DATA LISTING Start Marker

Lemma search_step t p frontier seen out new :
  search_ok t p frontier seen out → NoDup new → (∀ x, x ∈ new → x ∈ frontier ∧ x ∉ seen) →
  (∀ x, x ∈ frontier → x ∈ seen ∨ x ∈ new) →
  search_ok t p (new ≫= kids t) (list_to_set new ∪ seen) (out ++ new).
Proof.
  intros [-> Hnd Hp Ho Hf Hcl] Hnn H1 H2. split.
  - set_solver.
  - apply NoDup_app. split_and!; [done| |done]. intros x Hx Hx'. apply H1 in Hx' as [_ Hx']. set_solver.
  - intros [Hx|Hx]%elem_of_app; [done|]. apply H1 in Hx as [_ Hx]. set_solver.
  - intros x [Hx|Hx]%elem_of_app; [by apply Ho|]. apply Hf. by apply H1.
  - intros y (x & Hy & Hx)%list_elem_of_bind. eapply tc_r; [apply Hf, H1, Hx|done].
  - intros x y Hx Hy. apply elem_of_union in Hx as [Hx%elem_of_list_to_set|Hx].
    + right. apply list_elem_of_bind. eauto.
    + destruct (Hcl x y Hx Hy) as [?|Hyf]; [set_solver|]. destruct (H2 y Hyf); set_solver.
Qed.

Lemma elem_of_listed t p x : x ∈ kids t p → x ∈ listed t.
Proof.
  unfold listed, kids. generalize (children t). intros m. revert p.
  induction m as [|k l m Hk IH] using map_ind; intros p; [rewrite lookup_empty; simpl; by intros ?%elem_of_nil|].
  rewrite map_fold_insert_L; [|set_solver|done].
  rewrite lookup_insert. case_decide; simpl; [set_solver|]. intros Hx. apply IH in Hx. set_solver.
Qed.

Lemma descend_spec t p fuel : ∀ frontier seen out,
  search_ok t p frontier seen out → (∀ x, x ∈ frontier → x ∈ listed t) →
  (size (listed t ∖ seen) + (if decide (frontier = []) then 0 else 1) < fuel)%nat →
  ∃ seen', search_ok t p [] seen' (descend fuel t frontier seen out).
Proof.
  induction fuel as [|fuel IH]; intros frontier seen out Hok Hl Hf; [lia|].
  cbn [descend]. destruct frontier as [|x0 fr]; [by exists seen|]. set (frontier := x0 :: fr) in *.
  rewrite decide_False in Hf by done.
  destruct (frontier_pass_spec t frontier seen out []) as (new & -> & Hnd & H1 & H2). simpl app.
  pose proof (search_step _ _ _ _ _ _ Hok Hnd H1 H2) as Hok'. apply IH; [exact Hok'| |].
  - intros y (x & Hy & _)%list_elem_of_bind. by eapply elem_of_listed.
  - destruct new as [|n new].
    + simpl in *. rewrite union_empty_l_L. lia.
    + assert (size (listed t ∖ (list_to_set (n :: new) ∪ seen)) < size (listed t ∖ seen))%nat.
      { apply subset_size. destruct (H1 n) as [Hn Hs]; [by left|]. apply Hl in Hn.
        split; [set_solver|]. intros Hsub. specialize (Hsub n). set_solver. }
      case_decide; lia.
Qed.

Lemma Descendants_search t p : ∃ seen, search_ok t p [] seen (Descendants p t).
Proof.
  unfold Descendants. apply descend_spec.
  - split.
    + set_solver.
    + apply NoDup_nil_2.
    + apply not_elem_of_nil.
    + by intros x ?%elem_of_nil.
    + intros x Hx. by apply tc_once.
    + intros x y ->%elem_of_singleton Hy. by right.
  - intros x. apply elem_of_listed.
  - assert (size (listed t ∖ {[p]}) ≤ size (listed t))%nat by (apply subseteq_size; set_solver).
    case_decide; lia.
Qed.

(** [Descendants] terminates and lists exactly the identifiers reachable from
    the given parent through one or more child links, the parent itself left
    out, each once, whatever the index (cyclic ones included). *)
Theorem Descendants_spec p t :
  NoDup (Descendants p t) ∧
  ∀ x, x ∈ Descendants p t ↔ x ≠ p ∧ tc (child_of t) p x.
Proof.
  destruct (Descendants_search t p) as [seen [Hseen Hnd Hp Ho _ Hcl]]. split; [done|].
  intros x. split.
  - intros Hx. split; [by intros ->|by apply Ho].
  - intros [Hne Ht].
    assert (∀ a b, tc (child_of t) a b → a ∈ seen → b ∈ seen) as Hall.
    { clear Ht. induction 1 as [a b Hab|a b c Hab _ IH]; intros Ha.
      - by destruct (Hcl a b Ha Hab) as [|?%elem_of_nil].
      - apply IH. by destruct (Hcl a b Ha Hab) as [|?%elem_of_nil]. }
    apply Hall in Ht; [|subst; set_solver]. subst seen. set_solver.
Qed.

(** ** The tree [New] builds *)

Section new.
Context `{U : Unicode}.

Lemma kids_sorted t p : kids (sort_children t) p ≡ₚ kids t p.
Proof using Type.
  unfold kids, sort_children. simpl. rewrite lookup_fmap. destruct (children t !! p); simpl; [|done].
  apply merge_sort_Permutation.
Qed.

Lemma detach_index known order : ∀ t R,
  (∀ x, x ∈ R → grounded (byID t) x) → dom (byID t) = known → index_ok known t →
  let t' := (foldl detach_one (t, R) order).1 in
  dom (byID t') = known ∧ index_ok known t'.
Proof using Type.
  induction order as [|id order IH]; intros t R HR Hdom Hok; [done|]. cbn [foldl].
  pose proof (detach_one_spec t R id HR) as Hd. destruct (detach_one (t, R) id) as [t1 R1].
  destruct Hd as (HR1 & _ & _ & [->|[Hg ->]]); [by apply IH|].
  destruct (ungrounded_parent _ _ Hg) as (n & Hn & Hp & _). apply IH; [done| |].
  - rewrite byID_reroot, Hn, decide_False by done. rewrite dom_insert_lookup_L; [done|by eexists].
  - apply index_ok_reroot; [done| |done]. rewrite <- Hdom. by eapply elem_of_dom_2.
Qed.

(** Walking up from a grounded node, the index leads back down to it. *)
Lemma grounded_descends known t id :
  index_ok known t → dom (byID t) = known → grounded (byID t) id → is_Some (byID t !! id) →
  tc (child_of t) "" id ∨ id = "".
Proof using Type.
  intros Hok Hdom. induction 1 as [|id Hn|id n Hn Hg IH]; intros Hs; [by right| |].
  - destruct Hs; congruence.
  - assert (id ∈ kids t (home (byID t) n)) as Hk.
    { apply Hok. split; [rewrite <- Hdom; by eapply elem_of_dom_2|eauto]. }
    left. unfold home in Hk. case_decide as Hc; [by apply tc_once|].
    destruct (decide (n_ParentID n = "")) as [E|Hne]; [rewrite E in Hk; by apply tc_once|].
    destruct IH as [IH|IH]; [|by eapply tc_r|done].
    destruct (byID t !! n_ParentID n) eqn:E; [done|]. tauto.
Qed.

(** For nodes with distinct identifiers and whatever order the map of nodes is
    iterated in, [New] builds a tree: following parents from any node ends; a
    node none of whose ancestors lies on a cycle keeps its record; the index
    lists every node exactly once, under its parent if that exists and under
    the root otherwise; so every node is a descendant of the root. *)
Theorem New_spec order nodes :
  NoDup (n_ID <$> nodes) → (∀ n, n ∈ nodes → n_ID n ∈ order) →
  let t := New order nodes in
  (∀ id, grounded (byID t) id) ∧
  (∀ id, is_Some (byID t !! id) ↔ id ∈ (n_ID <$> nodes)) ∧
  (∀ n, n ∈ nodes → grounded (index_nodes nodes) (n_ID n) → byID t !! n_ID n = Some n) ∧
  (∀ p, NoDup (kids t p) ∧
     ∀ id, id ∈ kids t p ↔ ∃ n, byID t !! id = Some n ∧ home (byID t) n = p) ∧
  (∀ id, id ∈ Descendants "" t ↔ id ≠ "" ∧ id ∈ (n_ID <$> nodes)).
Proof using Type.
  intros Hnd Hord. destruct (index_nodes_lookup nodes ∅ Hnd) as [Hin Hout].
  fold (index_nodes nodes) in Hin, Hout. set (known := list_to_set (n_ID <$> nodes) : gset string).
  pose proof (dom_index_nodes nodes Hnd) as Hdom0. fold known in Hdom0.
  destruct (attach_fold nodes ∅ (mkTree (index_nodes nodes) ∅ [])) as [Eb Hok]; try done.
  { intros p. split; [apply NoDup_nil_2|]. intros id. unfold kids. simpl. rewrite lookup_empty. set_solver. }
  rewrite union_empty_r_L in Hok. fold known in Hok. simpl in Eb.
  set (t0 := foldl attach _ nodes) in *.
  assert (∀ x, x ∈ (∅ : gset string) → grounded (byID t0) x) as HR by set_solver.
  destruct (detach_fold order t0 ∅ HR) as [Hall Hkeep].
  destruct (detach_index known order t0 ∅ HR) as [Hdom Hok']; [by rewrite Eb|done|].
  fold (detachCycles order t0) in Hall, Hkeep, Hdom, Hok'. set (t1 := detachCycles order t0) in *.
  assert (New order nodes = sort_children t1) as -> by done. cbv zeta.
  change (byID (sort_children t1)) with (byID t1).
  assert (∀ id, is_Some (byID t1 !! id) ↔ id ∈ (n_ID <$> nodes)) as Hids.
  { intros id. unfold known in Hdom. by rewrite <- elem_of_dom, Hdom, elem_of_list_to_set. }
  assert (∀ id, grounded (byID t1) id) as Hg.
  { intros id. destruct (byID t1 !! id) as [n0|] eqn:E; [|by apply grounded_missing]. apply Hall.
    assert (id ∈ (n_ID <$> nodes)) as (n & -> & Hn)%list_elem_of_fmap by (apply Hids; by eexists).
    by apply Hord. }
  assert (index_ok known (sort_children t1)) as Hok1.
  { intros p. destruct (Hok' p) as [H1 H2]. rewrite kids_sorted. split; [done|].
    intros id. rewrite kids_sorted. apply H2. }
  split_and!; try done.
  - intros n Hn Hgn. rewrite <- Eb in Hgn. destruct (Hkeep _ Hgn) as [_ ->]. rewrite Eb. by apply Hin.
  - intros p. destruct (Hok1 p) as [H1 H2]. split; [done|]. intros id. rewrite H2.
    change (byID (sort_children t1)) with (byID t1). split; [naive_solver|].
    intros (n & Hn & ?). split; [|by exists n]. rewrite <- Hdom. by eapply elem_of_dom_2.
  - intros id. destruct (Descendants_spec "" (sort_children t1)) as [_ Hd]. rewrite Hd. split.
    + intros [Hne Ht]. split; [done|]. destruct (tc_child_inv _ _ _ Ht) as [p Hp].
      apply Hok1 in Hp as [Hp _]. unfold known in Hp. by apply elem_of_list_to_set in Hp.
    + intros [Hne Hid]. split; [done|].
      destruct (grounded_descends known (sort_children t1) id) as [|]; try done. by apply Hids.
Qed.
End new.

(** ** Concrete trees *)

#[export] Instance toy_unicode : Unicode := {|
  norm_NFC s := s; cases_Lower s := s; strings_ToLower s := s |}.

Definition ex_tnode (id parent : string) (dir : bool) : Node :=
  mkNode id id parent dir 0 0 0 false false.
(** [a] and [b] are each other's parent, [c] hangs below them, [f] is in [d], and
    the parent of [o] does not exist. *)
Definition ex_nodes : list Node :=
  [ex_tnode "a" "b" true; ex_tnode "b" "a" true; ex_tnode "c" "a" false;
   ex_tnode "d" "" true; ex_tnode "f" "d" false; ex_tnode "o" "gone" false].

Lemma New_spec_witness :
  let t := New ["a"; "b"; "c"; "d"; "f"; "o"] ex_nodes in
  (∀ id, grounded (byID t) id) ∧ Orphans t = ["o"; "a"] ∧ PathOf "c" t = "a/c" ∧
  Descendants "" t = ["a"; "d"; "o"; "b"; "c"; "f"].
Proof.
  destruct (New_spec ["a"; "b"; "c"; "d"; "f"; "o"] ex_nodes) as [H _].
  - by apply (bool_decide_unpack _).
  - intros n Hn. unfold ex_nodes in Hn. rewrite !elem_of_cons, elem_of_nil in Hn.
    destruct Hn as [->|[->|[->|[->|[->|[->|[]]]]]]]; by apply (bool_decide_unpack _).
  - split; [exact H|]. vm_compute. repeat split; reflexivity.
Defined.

DATA LISTING End Marker

(TASK DESCRIPTION): Exact duplication is required for the lines above, from the line that contains "(∀ x, x ∈ frontier → x ∈ seen ∨ x ∈ new) →" to the line that contains "- apply NoDup_app.", inclusive; omit all others.

(WRITTEN ANSWER):
  (∀ x, x ∈ frontier → x ∈ seen ∨ x ∈ new) →
  search_ok t p (new ≫= kids t) (list_to_set new ∪ seen) (out ++ new).
Proof.
  intros [-> Hnd Hp Ho Hf Hcl] Hnn H1 H2. split.
  - set_solver.
  - apply NoDup_app. split_and!; [done| |done]. intros x Hx Hx'. apply H1 in Hx' as [_ Hx']. set_solver.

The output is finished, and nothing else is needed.